> **Data section**:

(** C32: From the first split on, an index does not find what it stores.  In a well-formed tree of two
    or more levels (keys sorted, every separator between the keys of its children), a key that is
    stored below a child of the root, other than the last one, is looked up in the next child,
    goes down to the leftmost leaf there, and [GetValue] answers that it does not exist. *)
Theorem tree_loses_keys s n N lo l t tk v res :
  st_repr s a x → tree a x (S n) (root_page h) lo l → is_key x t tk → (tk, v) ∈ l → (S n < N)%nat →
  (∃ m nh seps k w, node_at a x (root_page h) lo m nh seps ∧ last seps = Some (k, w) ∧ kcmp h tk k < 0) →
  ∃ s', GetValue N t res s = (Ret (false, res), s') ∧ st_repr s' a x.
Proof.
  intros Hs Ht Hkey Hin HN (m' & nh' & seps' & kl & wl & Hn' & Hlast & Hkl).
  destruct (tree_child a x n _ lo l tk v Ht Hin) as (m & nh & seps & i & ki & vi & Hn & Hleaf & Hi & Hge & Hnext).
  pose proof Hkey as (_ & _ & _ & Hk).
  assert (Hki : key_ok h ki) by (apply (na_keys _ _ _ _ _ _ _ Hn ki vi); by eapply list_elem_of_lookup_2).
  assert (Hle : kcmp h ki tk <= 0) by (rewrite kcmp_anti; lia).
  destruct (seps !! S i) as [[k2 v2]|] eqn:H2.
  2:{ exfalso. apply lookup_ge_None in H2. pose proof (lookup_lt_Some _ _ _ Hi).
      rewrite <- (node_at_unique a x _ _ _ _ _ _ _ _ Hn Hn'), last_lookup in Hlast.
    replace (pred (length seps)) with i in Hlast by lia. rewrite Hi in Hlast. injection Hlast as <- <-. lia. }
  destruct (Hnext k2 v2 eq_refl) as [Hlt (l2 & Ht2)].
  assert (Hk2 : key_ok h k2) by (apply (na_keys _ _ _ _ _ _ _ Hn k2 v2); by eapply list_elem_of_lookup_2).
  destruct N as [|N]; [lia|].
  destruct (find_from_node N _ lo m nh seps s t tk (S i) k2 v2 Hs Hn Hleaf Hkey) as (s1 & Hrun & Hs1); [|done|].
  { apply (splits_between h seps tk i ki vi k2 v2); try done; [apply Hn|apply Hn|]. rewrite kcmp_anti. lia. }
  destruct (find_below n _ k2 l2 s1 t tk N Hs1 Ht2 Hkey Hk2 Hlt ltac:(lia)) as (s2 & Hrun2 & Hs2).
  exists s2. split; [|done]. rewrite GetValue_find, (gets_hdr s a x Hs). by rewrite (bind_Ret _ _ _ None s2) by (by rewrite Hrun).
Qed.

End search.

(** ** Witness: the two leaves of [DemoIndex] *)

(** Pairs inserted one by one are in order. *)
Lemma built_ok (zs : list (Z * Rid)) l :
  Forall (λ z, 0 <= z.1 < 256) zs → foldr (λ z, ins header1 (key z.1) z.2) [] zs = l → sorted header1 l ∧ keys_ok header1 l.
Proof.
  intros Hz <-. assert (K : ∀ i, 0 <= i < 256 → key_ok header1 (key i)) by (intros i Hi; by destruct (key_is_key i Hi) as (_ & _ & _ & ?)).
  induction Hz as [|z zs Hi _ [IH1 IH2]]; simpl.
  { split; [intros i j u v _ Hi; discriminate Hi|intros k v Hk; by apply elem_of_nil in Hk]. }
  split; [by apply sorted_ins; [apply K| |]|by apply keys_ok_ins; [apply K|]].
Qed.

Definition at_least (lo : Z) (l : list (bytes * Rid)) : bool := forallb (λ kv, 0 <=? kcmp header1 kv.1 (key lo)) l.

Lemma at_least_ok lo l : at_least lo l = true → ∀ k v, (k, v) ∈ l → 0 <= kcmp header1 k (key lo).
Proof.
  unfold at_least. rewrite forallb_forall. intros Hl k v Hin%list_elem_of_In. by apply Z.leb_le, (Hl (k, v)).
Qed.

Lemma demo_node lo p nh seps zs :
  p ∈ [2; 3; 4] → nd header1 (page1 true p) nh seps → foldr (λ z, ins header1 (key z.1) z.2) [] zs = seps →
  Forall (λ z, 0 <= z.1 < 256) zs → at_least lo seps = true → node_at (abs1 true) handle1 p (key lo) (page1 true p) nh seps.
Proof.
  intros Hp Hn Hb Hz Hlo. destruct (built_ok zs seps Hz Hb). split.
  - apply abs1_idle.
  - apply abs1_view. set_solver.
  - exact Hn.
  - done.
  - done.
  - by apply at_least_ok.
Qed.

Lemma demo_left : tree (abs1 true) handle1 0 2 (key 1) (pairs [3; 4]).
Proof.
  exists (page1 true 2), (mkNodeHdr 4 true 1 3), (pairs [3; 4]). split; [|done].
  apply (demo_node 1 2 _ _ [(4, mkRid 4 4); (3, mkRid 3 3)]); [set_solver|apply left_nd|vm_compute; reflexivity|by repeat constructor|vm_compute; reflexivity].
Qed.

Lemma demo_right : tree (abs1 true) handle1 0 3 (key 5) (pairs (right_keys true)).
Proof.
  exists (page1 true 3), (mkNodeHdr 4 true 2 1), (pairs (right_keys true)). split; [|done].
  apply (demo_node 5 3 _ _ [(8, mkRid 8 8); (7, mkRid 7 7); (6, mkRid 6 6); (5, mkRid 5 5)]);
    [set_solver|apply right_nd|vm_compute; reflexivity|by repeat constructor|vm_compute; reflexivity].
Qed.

> **Work instructions**:
All lines above from the line with "Lemma at_least_ok lo" through the line with "p ∈ [2; 3; 4] → nd", both included, are to be set down exactly, with nothing else.

> **Task solution**:
Lemma at_least_ok lo l : at_least lo l = true → ∀ k v, (k, v) ∈ l → 0 <= kcmp header1 k (key lo).
Proof.
  unfold at_least. rewrite forallb_forall. intros Hl k v Hin%list_elem_of_In. by apply Z.leb_le, (Hl (k, v)).
Qed.

Lemma demo_node lo p nh seps zs :
  p ∈ [2; 3; 4] → nd header1 (page1 true p) nh seps → foldr (λ z, ins header1 (key z.1) z.2) [] zs = seps →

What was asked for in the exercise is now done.